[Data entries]

----------------------------------------

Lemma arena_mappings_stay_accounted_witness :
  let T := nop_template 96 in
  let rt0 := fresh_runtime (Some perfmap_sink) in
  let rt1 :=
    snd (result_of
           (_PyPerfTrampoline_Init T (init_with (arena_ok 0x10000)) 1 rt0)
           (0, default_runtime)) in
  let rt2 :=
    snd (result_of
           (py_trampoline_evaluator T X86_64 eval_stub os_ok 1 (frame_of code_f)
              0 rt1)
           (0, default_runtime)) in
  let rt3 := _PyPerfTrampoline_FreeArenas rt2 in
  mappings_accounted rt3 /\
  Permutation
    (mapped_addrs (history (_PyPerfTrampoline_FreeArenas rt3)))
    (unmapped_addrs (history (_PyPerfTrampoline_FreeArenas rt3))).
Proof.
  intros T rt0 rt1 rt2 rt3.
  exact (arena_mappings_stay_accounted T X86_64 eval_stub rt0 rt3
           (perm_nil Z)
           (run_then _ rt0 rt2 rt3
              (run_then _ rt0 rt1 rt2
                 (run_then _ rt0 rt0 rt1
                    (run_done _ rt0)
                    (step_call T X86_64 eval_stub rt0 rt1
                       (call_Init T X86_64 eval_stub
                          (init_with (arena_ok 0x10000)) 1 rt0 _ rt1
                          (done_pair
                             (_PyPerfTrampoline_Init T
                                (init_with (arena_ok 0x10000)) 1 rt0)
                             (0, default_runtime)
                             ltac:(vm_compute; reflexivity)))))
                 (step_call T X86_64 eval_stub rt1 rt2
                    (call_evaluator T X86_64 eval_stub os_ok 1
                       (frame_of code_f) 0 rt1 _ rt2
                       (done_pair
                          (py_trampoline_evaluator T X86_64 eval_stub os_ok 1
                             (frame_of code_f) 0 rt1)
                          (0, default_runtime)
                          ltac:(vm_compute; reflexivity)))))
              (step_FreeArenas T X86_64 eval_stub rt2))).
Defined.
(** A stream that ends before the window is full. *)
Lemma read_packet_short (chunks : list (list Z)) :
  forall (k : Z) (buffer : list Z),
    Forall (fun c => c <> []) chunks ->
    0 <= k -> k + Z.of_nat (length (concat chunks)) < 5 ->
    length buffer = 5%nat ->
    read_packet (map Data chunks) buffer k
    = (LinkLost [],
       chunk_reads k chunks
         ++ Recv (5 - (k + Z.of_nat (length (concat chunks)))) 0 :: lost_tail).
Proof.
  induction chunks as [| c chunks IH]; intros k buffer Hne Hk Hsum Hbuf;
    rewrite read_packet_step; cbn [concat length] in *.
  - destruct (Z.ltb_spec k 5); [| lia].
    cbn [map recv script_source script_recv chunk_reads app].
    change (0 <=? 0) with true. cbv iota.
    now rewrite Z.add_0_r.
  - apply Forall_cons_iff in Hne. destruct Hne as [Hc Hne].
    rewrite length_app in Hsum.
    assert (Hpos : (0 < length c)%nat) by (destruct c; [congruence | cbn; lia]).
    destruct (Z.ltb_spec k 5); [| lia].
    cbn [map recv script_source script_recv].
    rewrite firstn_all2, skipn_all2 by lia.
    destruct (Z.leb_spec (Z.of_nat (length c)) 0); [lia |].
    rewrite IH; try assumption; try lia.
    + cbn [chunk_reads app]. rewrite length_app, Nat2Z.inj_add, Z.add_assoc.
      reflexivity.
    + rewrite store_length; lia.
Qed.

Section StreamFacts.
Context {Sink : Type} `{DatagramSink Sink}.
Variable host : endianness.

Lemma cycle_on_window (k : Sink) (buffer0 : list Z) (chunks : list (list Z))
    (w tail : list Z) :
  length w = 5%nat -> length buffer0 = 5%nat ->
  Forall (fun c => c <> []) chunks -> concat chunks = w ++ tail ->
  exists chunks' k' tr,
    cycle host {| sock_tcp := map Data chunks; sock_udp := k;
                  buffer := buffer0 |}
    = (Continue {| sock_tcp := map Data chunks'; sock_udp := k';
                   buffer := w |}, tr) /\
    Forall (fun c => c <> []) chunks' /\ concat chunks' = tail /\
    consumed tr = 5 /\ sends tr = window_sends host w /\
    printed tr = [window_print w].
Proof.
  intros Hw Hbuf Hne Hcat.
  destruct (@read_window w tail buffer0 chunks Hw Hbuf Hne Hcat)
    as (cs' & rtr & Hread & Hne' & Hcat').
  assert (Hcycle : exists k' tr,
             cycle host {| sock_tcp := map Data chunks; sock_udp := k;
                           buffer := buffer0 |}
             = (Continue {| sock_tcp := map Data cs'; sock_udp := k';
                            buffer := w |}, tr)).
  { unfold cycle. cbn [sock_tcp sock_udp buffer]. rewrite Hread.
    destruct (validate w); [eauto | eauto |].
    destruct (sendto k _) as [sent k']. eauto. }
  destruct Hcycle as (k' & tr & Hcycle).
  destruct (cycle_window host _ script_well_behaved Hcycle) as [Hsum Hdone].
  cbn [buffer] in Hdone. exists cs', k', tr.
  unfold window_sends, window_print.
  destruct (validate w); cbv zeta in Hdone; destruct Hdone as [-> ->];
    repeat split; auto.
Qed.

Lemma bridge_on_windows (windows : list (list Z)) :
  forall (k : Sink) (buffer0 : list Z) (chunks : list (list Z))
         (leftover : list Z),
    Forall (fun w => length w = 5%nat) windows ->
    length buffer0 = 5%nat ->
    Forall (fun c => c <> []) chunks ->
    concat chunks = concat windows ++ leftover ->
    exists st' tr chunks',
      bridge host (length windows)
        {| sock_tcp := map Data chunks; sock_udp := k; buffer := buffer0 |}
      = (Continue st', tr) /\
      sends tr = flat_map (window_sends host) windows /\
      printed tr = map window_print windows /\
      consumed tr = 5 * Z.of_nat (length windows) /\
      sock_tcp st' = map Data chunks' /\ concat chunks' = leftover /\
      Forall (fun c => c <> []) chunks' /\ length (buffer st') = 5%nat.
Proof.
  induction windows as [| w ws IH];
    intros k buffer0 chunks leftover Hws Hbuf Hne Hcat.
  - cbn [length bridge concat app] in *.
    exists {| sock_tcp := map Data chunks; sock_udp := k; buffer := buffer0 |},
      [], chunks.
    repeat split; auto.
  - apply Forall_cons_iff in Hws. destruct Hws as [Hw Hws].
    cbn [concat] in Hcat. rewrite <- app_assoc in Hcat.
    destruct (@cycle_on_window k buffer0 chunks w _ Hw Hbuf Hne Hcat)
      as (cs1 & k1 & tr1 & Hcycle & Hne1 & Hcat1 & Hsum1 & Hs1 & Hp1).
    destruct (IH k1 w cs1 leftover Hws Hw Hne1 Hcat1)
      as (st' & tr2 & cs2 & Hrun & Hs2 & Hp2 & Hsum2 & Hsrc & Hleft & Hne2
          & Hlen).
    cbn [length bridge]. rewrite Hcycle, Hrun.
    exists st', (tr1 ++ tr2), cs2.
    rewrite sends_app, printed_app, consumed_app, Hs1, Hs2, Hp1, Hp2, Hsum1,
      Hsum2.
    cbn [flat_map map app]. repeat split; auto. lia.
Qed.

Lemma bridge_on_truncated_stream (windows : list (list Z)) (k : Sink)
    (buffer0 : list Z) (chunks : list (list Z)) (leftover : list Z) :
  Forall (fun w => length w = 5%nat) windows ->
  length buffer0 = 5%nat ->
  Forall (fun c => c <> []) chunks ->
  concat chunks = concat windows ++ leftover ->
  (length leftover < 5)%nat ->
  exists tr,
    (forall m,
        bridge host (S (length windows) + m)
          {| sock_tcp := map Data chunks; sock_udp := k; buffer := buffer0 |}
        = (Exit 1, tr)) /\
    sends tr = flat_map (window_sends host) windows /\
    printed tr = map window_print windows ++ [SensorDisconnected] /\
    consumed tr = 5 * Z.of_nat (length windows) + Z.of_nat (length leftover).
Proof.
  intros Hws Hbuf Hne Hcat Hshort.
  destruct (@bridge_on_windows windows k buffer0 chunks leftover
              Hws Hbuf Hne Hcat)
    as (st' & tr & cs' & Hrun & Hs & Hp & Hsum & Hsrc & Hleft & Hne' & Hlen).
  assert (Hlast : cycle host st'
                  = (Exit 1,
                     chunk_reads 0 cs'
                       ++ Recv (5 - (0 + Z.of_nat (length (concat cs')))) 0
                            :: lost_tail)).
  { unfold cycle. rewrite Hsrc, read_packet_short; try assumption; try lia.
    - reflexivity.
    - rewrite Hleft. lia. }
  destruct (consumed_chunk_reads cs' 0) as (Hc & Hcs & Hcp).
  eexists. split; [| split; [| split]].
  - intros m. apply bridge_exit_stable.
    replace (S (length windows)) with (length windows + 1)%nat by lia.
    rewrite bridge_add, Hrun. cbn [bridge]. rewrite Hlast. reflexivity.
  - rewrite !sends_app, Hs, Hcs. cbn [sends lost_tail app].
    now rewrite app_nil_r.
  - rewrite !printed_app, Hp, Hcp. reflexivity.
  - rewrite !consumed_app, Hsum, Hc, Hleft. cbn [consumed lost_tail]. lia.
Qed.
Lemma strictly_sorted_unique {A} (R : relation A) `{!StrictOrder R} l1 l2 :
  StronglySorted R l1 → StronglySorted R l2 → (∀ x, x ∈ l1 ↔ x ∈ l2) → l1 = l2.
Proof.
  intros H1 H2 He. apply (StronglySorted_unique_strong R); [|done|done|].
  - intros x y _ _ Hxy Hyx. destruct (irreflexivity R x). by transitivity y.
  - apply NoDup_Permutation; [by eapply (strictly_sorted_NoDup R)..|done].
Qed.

----------------------------------------

*Activity:*
Each line that holds the word "Hsrc" should be extracted from the records.

*Your response:*
      as (st' & tr2 & cs2 & Hrun & Hs2 & Hp2 & Hsum2 & Hsrc & Hleft & Hne2
    as (st' & tr & cs' & Hrun & Hs & Hp & Hsum & Hsrc & Hleft & Hne' & Hlen).
  { unfold cycle. rewrite Hsrc, read_packet_short; try assumption; try lia.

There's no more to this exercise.